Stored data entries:

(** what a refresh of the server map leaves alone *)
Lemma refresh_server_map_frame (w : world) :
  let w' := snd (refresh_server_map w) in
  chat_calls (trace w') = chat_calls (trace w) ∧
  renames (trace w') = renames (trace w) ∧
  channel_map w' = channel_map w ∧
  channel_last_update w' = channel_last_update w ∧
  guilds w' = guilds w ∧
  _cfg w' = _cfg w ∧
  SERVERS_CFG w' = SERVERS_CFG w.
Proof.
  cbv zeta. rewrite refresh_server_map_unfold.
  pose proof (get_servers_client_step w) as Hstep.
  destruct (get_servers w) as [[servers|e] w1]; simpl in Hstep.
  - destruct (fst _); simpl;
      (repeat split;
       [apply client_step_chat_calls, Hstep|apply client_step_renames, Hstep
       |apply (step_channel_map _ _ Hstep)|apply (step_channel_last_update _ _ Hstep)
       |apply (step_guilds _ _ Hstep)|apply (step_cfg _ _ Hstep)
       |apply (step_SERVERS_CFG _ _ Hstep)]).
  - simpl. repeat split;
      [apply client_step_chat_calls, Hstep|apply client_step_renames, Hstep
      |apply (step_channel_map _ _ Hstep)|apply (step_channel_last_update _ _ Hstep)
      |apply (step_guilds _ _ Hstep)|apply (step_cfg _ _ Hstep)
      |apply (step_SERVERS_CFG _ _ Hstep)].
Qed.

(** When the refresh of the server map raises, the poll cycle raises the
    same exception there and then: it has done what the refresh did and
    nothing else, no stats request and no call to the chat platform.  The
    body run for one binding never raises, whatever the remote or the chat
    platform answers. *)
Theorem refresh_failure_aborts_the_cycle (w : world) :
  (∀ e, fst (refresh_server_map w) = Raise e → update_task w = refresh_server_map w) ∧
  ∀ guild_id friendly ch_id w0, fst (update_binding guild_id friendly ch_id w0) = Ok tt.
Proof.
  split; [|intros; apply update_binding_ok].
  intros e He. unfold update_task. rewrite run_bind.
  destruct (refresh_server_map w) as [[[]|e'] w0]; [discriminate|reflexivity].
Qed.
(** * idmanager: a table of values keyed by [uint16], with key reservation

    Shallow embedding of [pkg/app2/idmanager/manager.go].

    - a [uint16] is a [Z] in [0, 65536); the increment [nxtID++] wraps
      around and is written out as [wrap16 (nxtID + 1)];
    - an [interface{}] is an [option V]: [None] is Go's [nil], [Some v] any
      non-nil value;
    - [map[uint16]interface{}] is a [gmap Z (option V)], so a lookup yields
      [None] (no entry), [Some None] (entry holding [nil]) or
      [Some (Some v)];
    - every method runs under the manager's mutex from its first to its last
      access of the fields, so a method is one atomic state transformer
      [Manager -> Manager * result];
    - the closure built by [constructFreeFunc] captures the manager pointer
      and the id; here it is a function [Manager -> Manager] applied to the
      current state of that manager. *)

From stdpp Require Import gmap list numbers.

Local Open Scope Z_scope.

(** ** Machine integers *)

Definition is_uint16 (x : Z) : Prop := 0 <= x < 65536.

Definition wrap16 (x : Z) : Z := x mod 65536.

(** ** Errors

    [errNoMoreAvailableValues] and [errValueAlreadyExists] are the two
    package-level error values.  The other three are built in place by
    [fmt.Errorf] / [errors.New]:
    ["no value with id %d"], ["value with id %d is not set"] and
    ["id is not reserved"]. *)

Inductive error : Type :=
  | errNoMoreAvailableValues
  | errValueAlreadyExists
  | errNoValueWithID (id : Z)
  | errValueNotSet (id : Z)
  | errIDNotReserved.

Task directions: Every entry above must be returned word for word.

Answer for this exercise:
(** what a refresh of the server map leaves alone *)
Lemma refresh_server_map_frame (w : world) :
  let w' := snd (refresh_server_map w) in
  chat_calls (trace w') = chat_calls (trace w) ∧
  renames (trace w') = renames (trace w) ∧
  channel_map w' = channel_map w ∧
  channel_last_update w' = channel_last_update w ∧
  guilds w' = guilds w ∧
  _cfg w' = _cfg w ∧
  SERVERS_CFG w' = SERVERS_CFG w.
Proof.
  cbv zeta. rewrite refresh_server_map_unfold.
  pose proof (get_servers_client_step w) as Hstep.
  destruct (get_servers w) as [[servers|e] w1]; simpl in Hstep.
  - destruct (fst _); simpl;
      (repeat split;
       [apply client_step_chat_calls, Hstep|apply client_step_renames, Hstep
       |apply (step_channel_map _ _ Hstep)|apply (step_channel_last_update _ _ Hstep)
       |apply (step_guilds _ _ Hstep)|apply (step_cfg _ _ Hstep)
       |apply (step_SERVERS_CFG _ _ Hstep)]).
  - simpl. repeat split;
      [apply client_step_chat_calls, Hstep|apply client_step_renames, Hstep
      |apply (step_channel_map _ _ Hstep)|apply (step_channel_last_update _ _ Hstep)
      |apply (step_guilds _ _ Hstep)|apply (step_cfg _ _ Hstep)
      |apply (step_SERVERS_CFG _ _ Hstep)].
Qed.

(** When the refresh of the server map raises, the poll cycle raises the
    same exception there and then: it has done what the refresh did and
    nothing else, no stats request and no call to the chat platform.  The
    body run for one binding never raises, whatever the remote or the chat
    platform answers. *)
Theorem refresh_failure_aborts_the_cycle (w : world) :
  (∀ e, fst (refresh_server_map w) = Raise e → update_task w = refresh_server_map w) ∧
  ∀ guild_id friendly ch_id w0, fst (update_binding guild_id friendly ch_id w0) = Ok tt.
Proof.
  split; [|intros; apply update_binding_ok].
  intros e He. unfold update_task. rewrite run_bind.
  destruct (refresh_server_map w) as [[[]|e'] w0]; [discriminate|reflexivity].
Qed.
(** * idmanager: a table of values keyed by [uint16], with key reservation

    Shallow embedding of [pkg/app2/idmanager/manager.go].

    - a [uint16] is a [Z] in [0, 65536); the increment [nxtID++] wraps
      around and is written out as [wrap16 (nxtID + 1)];
    - an [interface{}] is an [option V]: [None] is Go's [nil], [Some v] any
      non-nil value;
    - [map[uint16]interface{}] is a [gmap Z (option V)], so a lookup yields
      [None] (no entry), [Some None] (entry holding [nil]) or
      [Some (Some v)];
    - every method runs under the manager's mutex from its first to its last
      access of the fields, so a method is one atomic state transformer
      [Manager -> Manager * result];
    - the closure built by [constructFreeFunc] captures the manager pointer
      and the id; here it is a function [Manager -> Manager] applied to the
      current state of that manager. *)

From stdpp Require Import gmap list numbers.

Local Open Scope Z_scope.

(** ** Machine integers *)

Definition is_uint16 (x : Z) : Prop := 0 <= x < 65536.

Definition wrap16 (x : Z) : Z := x mod 65536.

(** ** Errors

    [errNoMoreAvailableValues] and [errValueAlreadyExists] are the two
    package-level error values.  The other three are built in place by
    [fmt.Errorf] / [errors.New]:
    ["no value with id %d"], ["value with id %d is not set"] and
    ["id is not reserved"]. *)

Inductive error : Type :=
  | errNoMoreAvailableValues
  | errValueAlreadyExists
  | errNoValueWithID (id : Z)
  | errValueNotSet (id : Z)
  | errIDNotReserved.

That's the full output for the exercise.